JB: Now that's a jarring factoid.
MK: Elizabeth Warren has been brilliant in explaining that the government pays for so many services and programs that subsidize corporations and support individuals, yet the right wing oligarchs have convinced so many Americans that taxes aren't necessary. What the Paul Ryans of the world basically are selling is snake oil, that citizens of the United States can get government services and support without having to pay for them, particularly those in the upper brackets who most benefit from the public purse. Just ask the defense industry barons.
It's ironic that Eisenhower, a dyed-in-the-wool Republican who had Nixon as his vice president, ended his second term with the warning that the military-industrial complex could consume the US.
JB: Talk is cheap. Too bad Ike didn't actually do something about it before he left office. So, let's take a look at Bernie's tax proposals. How do they stack up with, say, the policies in the various Scandinavian countries, for instance?
MK: Bernie's got several tax proposals. Overall, his campaign has been kicking around a proposal for a top marginal income tax rate in the low 50 percent range. That would hardly be a dramatic increase from the current rate, and it would be 40 percent or so below what was the rate under Eisenhower.
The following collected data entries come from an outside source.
(* ===== verification/ConnPoolSafe.v ===== *)
(** The invariant of the upstream connection pool under every interleaving of its locked
    sections, and what owner tokens and retirement guarantee. *)

From S2P Require Import Prelude.
From S2P Require Import Text.
From S2P Require Import RouteTable.
From S2P Require Import ConnPool.

Implicit Types (w : PoolWorld) (n : nat) (i : SlotInner) (s : UpstreamSlot).

(** The live leases on slot [n]. *)
Definition leases_of n (l : list (nat * nat)) : Z := blen (filter (fun x => x.1 = n) l).

Record slot_ok w n i : Prop := {
  so_client : is_Some (si_client i) ↔ si_state i = Ready;
  so_attempt : is_Some (si_reconnect_attempt i) ↔ si_state i = Reconnecting;
  so_guard a : si_reconnect_attempt i = Some a → (n, a) ∈ pw_guards w;
  so_active : si_active_requests i = leases_of n (pw_leases w) }.

Record pool_inv w : Prop := {
  pi_slot n s : cp_slots (pw_pool w) !! n = Some s → slot_ok w n (us_inner s);
  pi_entry k n : cp_entries (pw_pool w) !! k = Some n →
    ∃ s, cp_slots (pw_pool w) !! n = Some s ∧ us_key s = k ∧ si_state (us_inner s) ≠ Retired;
  pi_live n s : cp_slots (pw_pool w) !! n = Some s →
    cp_entries (pw_pool w) !! us_key s = Some n ∨ si_state (us_inner s) = Retired;
  pi_lease n c : (n, c) ∈ pw_leases w → (n < length (cp_slots (pw_pool w)))%nat;
  pi_fresh n a : (n, a) ∈ pw_guards w → (a < pw_attempts w)%nat }.

(** A slot that is not [Ready] has no client. *)
Lemma slot_no_client w n i : slot_ok w n i → si_state i ≠ Ready → si_client i = None.
Proof. intros [Hc _ _ _] Hs. destruct (si_client i); [|done]. exfalso. apply Hs, Hc. eauto. Qed.
Lemma slot_no_attempt w n i : slot_ok w n i → si_state i ≠ Reconnecting → si_reconnect_attempt i = None.
Proof. intros [_ Ha _ _] Hs. destruct (si_reconnect_attempt i); [|done]. exfalso. apply Hs, Ha. eauto. Qed.
Lemma slot_ready w n i c : slot_ok w n i → si_client i = Some c → si_state i = Ready.
Proof. intros [Hc _ _ _] Hi. apply Hc. eauto. Qed.

Lemma slot_some p k n s : slot p k = Some (n, s) → cp_entries p !! k = Some n ∧ cp_slots p !! n = Some s.
Proof.
  unfold slot. destruct (cp_entries p !! k) as [m|]; [|done]. simpl. destruct (cp_slots p !! m) as [x|] eqn:Hn; [|done].
  simpl. by intros [= -> ->].
Qed.

Lemma leases_of_cons n m c l : leases_of n ((m, c) :: l) = (if decide (m = n) then 1 else 0) + leases_of n l.
Proof. unfold leases_of. rewrite filter_cons. simpl. destruct (decide (m = n)); [by rewrite blen_cons|lia]. Qed.
Lemma leases_of_delete n m c l j :
  l !! j = Some (m, c) → leases_of n (delete j l) = leases_of n l - (if decide (m = n) then 1 else 0).
Proof.
  intros Hj. pose proof (delete_Permutation l j (m, c) Hj) as Hp. unfold leases_of, blen.
  assert (length (filter (fun x : nat * nat => x.1 = n) l) = length (filter (fun x : nat * nat => x.1 = n) ((m, c) :: delete j l))) as ->.
  { by apply Permutation_length, filter_Permutation. }
  rewrite filter_cons. simpl. destruct (decide (m = n)); simpl; lia.
Qed.
Lemma leases_of_nonneg n l : 0 <= leases_of n l.
Proof. unfold leases_of, blen. lia. Qed.

(** ** One slot changes *)

Definition updated w n i leases guards (attempts : nat) : PoolWorld :=
  {| pw_pool := set_inner (pw_pool w) n i; pw_leases := leases; pw_guards := guards; pw_attempts := attempts |}.

Lemma update_inv w n s i leases guards attempts :
  pool_inv w → cp_slots (pw_pool w) !! n = Some s →
  slot_ok (updated w n i leases guards attempts) n i →
  (si_state i = Retired ↔ si_state (us_inner s) = Retired) →
  (∀ m, m ≠ n → leases_of m leases = leases_of m (pw_leases w)) →
  (∀ m c, (m, c) ∈ leases → m = n ∨ (m, c) ∈ pw_leases w) →
  (∀ m a, m ≠ n → (m, a) ∈ pw_guards w → (m, a) ∈ guards) →
  (∀ m a, (m, a) ∈ guards → (a < attempts)%nat) →
  pool_inv (updated w n i leases guards attempts).
Proof.
  intros [Hslot Hentry Hlive Hlease Hfresh] Hn Hok Hret Hl Hl' Hg Hf.
  assert (∀ m s', cp_slots (pw_pool (updated w n i leases guards attempts)) !! m = Some s' →
    (m = n ∧ s' = {| us_key := us_key s; us_inner := i |}) ∨ (m ≠ n ∧ cp_slots (pw_pool w) !! m = Some s')) as Hcases.
  { intros m s'. simpl. destruct (decide (m = n)) as [->|Hm].
    - rewrite list_lookup_alter_eq, Hn. simpl. intros [= <-]. by left.
    - rewrite list_lookup_alter_ne by done. by right. }
  assert (∀ m s', cp_slots (pw_pool w) !! m = Some s' → ∃ s2, cp_slots (pw_pool (updated w n i leases guards attempts)) !! m = Some s2 ∧
    us_key s2 = us_key s' ∧ (si_state (us_inner s2) = Retired ↔ si_state (us_inner s') = Retired)) as Hback.
  { intros m s' Hm. simpl. destruct (decide (m = n)) as [->|Hne].
    - rewrite list_lookup_alter_eq, Hn. eexists. split; [done|]. rewrite Hn in Hm. by injection Hm as <-.
    - rewrite list_lookup_alter_ne by done. eexists. by split. }
  split.
  - intros m s' Hm. destruct (Hcases m s' Hm) as [[-> ->]|[Hne Hm']]; [done|].
    destruct (Hslot m s' Hm') as [H1 H2 H3 H4]. split; [done|done|eauto|]. simpl. by rewrite Hl.
  - intros k m Hk. destruct (Hentry k m Hk) as (s' & Hm & Hkey & Hst).
    destruct (Hback m s' Hm) as (s2 & Hm2 & Hkey2 & Hst2). exists s2. split_and!; [done|congruence|tauto].
  - intros m s' Hm. destruct (Hcases m s' Hm) as [[-> ->]|[Hne Hm']]; [|by apply Hlive]. simpl.
    destruct (Hlive n s Hn); [by left|right; tauto].
  - intros m c Hm. simpl. rewrite length_alter. destruct (Hl' m c Hm) as [->|H]; [by eapply lookup_lt_Some|eauto].
  - done.
Qed.

(** Only the inside of slot [n] changes, and it keeps its requests, its attempt or drops it,
    and its retirement. *)
Lemma inner_inv w n s i :
  pool_inv w → cp_slots (pw_pool w) !! n = Some s →
  (is_Some (si_client i) ↔ si_state i = Ready) →
  (is_Some (si_reconnect_attempt i) ↔ si_state i = Reconnecting) →
  (∀ a, si_reconnect_attempt i = Some a → si_reconnect_attempt (us_inner s) = Some a) →
  si_active_requests i = si_active_requests (us_inner s) →
  (si_state i = Retired ↔ si_state (us_inner s) = Retired) →
  pool_inv (with_pool w (set_inner (pw_pool w) n i)).
Proof.
  intros Hw Hn Hc Ha Hg Hr Hret. destruct (pi_slot _ Hw _ _ Hn) as [H1 H2 H3 H4].
  apply (update_inv w n s i (pw_leases w) (pw_guards w) (pw_attempts w)); auto; [|apply (pi_fresh _ Hw)].
  split; [done|done|intros a Hai; apply H3; auto|by rewrite Hr].
Qed.

Lemma alter_id {A} (f : A → A) (n : nat) (l : list A) x : l !! n = Some x → f x = x → alter f n l = l.
Proof. intros H Hf. apply list_eq. intros j. destruct (decide (n = j)) as [->|]; [by rewrite list_lookup_alter_eq, H; simpl; f_equal|by rewrite list_lookup_alter_ne]. Qed.
Lemma set_inner_id p n s : cp_slots p !! n = Some s → set_inner p n (us_inner s) = p.
Proof.
  intros Hn. destruct p. unfold set_inner. simpl in *. f_equal. by apply (alter_id _ _ _ s); [|destruct s].
Qed.
Lemma with_pool_id w : with_pool w (pw_pool w) = w.
Proof. by destruct w. Qed.

(** ** Every call *)

Lemma insert_slot_inv w k wall now :
  pool_inv w → cp_entries (pw_pool w) !! k = None → pool_inv (with_pool w (insert_slot (pw_pool w) k wall now)).
Proof.
  intros [Hslot Hentry Hlive Hlease Hfresh] Hk.
  assert (∀ n s, cp_slots (insert_slot (pw_pool w) k wall now) !! n = Some s →
    cp_slots (pw_pool w) !! n = Some s ∨ (n = length (cp_slots (pw_pool w)) ∧ us_key s = k ∧
      us_inner s = SlotInner_new (cp_next_owner_generation (pw_pool w)) wall (owner_lease_deadline (pw_pool w) now))) as Hnew.
  { intros n s. simpl. intros [?|[Hn Hs]]%lookup_app_Some; [by left|right].
    destruct (n - length (cp_slots (pw_pool w)))%nat as [|d] eqn:Hd; simpl in Hs; [injection Hs as <-|done]. split; [lia|done]. }
  assert (leases_of (length (cp_slots (pw_pool w))) (pw_leases w) = 0) as Hzero.
  { unfold leases_of. destruct (filter _ _) as [|[m c] l] eqn:Hf; [done|]. exfalso.
    assert ((m, c) ∈ filter (fun x : nat * nat => x.1 = length (cp_slots (pw_pool w))) (pw_leases w)) as Hin by (rewrite Hf; by left).
    apply list_elem_of_filter in Hin as [Hm Hin]. simpl in Hm. apply Hlease in Hin. lia. }
  split.
  - intros n s Hn. destruct (Hnew n s Hn) as [Ho|(-> & _ & ->)]; [by destruct (Hslot n s Ho)|].
    split; simpl; [by split; [intros [? ?]|]..|done|by rewrite Hzero].
  - intros k' n. simpl. intros [[<- <-]|[Hne Hk']]%lookup_insert_Some.
    + eexists. rewrite list_lookup_middle by done. done.
    + destruct (Hentry k' n Hk') as (s & Hn & Hs). exists s. split; [|done]. by apply lookup_app_l_Some.
  - intros n s Hn. destruct (Hnew n s Hn) as [Ho|(-> & <- & _)]; simpl; [|left; by rewrite lookup_insert_eq].
    destruct (Hlive n s Ho) as [He|?]; [|by right]. left. rewrite lookup_insert_ne; [done|]. intros ->. congruence.
  - intros n c Hin. simpl. rewrite length_app. specialize (Hlease n c Hin). simpl. lia.
  - done.
Qed.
Sanders has a number of tax proposals, including re-structuring of many taxes. He is for, as Elizabeth Warren is, a tax on financial transactions. He is also for other Wall Street taxes. Of course, he just released his universal health care plan that includes some taxes that are far less, in general, than premiums - even under Obamacare - to private insurance companies. Of course, he also supports cost restraints on health care services and pharmaceutical companies. Eliminating for-profit health care and the private insurance companies - along with putting price controls on big pharma - would cut billions and billions of dollars in medical costs.